The motivation for these developments, particularly in cinema surround sound, was often practical requirements such as clearer dialogue, a bigger dynamic range of loud explosions and quiet whispers, without hiss or distortion, and increased fidelity. These developments are nicely summarized in the following documentary by Filmmaker IQ on the History of Sound at the Movies.

Of course as John Hess points out, sound is more than simply a technical solution; it is “half the picture”, and the ability to position sounds all around the listener is important from an artistic standpoint too. For this reason cinema surround sound continues to develop with the biggest recent change being the incorporation of overhead loudspeakers in popular new systems such as Auro 3D and Dolby Atmos. Alfonso Cuarón’s Gravity from 2013 is an excellent example of a film which really took advantage of the capabilities of these new systems in many different ways, as discussed in this great interview with the films sound designer Glenn Freemantle and re-recording mixer Skip Lievsay.

This ability to put the listener inside the sound scene is important for cinema, but it is an absolute necessity for VR. However, the types of microphone techniques that work for cinema may not be the most appropriate for VR, particularly if we want to change from a loudspeaker system to headphones. So called dummy-head microphones have existed for many years, and when listened to on headphones these can do a pretty good job of simulating normal hearing in a way that is very different from normal stereo sound. When we use headphones the sounds we hear usually seem to be positioned inside our heads, which when you think about is very unnatural. In normal hearing, sounds are externalized and this is captured to a certain extent when we use these binaural microphones containing two capsules positioned on either side of a dummy-head. As we can see from the picture below, these microphones also try to replicate the folds and shape of the ear pinnae, however this is no easy task as, like fingerprints, the particular shape of our ears is unique to us. As a consequence, reproducing sounds directly in front or behind is particularly challenging with binaural techniques, as this type of perception depends largely on the specific way sounds are filtered by our own unique set of ears (for more information on how spatial hearing and binaural sound works, see this page on my website).

dummy-microphone

Here are some examples of binaural sound recorded using a dummy-head microphone (these should be listened to on headphones).

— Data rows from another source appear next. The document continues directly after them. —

(** On valid input with a seed in range the call reduces to the two
    percentile look-ups on what the draws contribute. *)
Lemma roc_auc_ci_unfold (R : RandomState) (y_true : list bool)
    (y_score : list Q) (n_bootstrap : nat) (random_state : Z)
    (w : world (rs_state R)) :
  lawful R ->
  length y_true = length y_score ->
  (2 <= length (np_unique y_true))%nat ->
  (0 <= random_state < 2 ^ 32)%Z ->
  exists auc,
    roc_auc_score y_true y_score = Ok (finite auc) /\
    roc_utils.roc_auc_ci R y_true y_score false n_bootstrap random_state w =
    (let boot_scores :=
       flat_map (contribution y_true y_score)
         (bootstrap_draws R (length y_score) n_bootstrap random_state) in
     ci_lower <- percentile_Q (sort_Q boot_scores) 2.5 ;;
     ci_upper <- percentile_Q (sort_Q boot_scores) 97.5 ;;
     Ok (Dict (finite auc) (finite ci_lower, finite auc, finite ci_upper)),
     w).
Proof.
  intros HR Hlen Hcls Hseed.
  pose proof (roc_auc_score_returns y_true y_score Hlen Hcls) as Hauc.
  destruct (new_ok R HR random_state Hseed) as [rng Hrng].
  exists (rank_auc y_true y_score). split; [exact Hauc |].
  cbv zeta. unfold bootstrap_draws. rewrite Hrng.
  assert (Hpos : (0 < length y_score)%nat).
  { rewrite <- Hlen. apply np_unique_two_nonempty, Hcls. }
  apply (roc_auc_ci_tail R y_true y_score n_bootstrap random_state w _ rng
           (snd (draw_seq R (length y_score) n_bootstrap rng)) _ Hauc Hrng).
  rewrite (bootstrap_loop_spec R y_true y_score n_bootstrap rng [] HR Hlen Hpos).
  reflexivity.
Qed.
(** * Privileged-access broker (azure_pim): a shallow embedding

    The development follows the Python package [azure_pim]:

    - [models/azure_rbac.py], [models/common.py]  (scope and schedule values)
    - [exceptions.py]                             (the error taxonomy)
    - [clients/arm.py], [clients/graph.py]        (the two HTTP clients)
    - [operations/pim.py]                         (role resolution, activation)
    - [auth.py]                                   (token providers, selection)

    Python [str] is embedded as [string] (a byte string); dictionaries whose
    order matters (JSON payloads) are association lists, dictionaries used
    as finite maps (query parameters, [os.environ]) are [gmap]s.  Every
    function that can raise returns a [PyResult]; every function that
    talks to the outside takes the world it acts on and returns the new
    one. *)

From Stdlib Require Import ZArith Ascii String List Bool Arith Lia.
From stdpp Require Import base option strings list gmap pretty.

Local Open Scope string_scope.

(** ** Python values and exceptions *)

(** A decoded JSON document, which is also what the package passes
    around as [dict[str, Any]]; [JNull] is Python's [None]. *)
#[local] Unset Elimination Schemes.
Inductive json : Type :=
| JNull
| JBool (b : bool)
| JNum (n : Z)
| JStr (s : string)
| JArr (l : list json)
| JObj (d : list (string * json)).
#[local] Set Elimination Schemes.

(** Exception classes from outside the package that its code raises,
    catches or lets through. *)
Inductive pyclass : Type :=
| OSError
| FileNotFoundError
| PermissionError
| ValueError
| JSONDecodeError
| UnicodeDecodeError
| AttributeError
| TypeError
| KeyError
| ValidationError
| CalledProcessError
| TimeoutExpired.
(* ================================================================== *)
(** * Notions used to state the properties *)
(* ================================================================== *)

(** The quality of the first entry of [state] whose type is [pat]. *)
Fixpoint first_seen (pat : string) (state : acceptnorm_state)
  : option double :=
  match state with
  | [] => None
  | e :: rest =>
      if streq (type e) pat then Some (quality e) else first_seen pat rest
  end.

(** The quality of the last entry of [state] whose type is [pat]. *)
Fixpoint last_seen (pat : string) (state : acceptnorm_state)
  : option double :=
  match state with
  | [] => None
  | e :: rest =>
      match last_seen pat rest with
      | Some q => Some q
      | None => if streq (type e) pat then Some (quality e) else None
      end
  end.

(** Wildcard resolution as the specification words it: the quality kept
    for [main/*] if there is one, else the one kept for [*/*], else 0.0. *)
Definition resolve (type_wildcard wildcard : option double) : double :=
  match type_wildcard, wildcard with
  | Some q, _ => q
  | None, Some q => q
  | None, None => d_zero
  end.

First off, lets say hello.

Now lets move around the microphone.

and here’s some examples of the many binaural recordings available online, namely a thunderstorm (source: Freesound.org), and a market (souce: Wikicommons.org).

So although not perfect, binaural will definitely be involved in the reproduction of 360 audio, however, this type of binaural microphone is perhaps not ideal for these types of recordings. You may have noticed in the previous examples that when you moved your head, all the sounds move too, which again is highly unnatural. In real life a static sound stays in the same point in space as we rotate or move our head, and this needs to happen in virtual reality too. Actually tracking the position and rotation of the head is pretty simple, but manipulating the audio so that sounds stay in the same place as our head and attached headphones move is more challenging. Early 360 presentations (such as Beck’s 360 recording of David Bowie’s Sound & Vision for example) attempted to solve this problem using dummy head microphones with multiple sets of ears, with somewhat monstrous looking results!

binaural_audio_recording_instrument

In effect, these microphones capture multiple, concurrent binaural recordings from different perspectives. On playback, the head-tracking system cross-fades between these different recordings as the listener’s head moves, so that sounds hold their position rather than rotating with the listener. While this can work, this solution is not without its problems. Firstly, these microphones are very idiosyncratic, non-standardized and quite bulky. More importantly, sounds which are located at positions in between the different angles optimally captured by the microphone may not be reproduced correctly, and smoothly rotating the sound to compensate for head movement is also difficult to achieve.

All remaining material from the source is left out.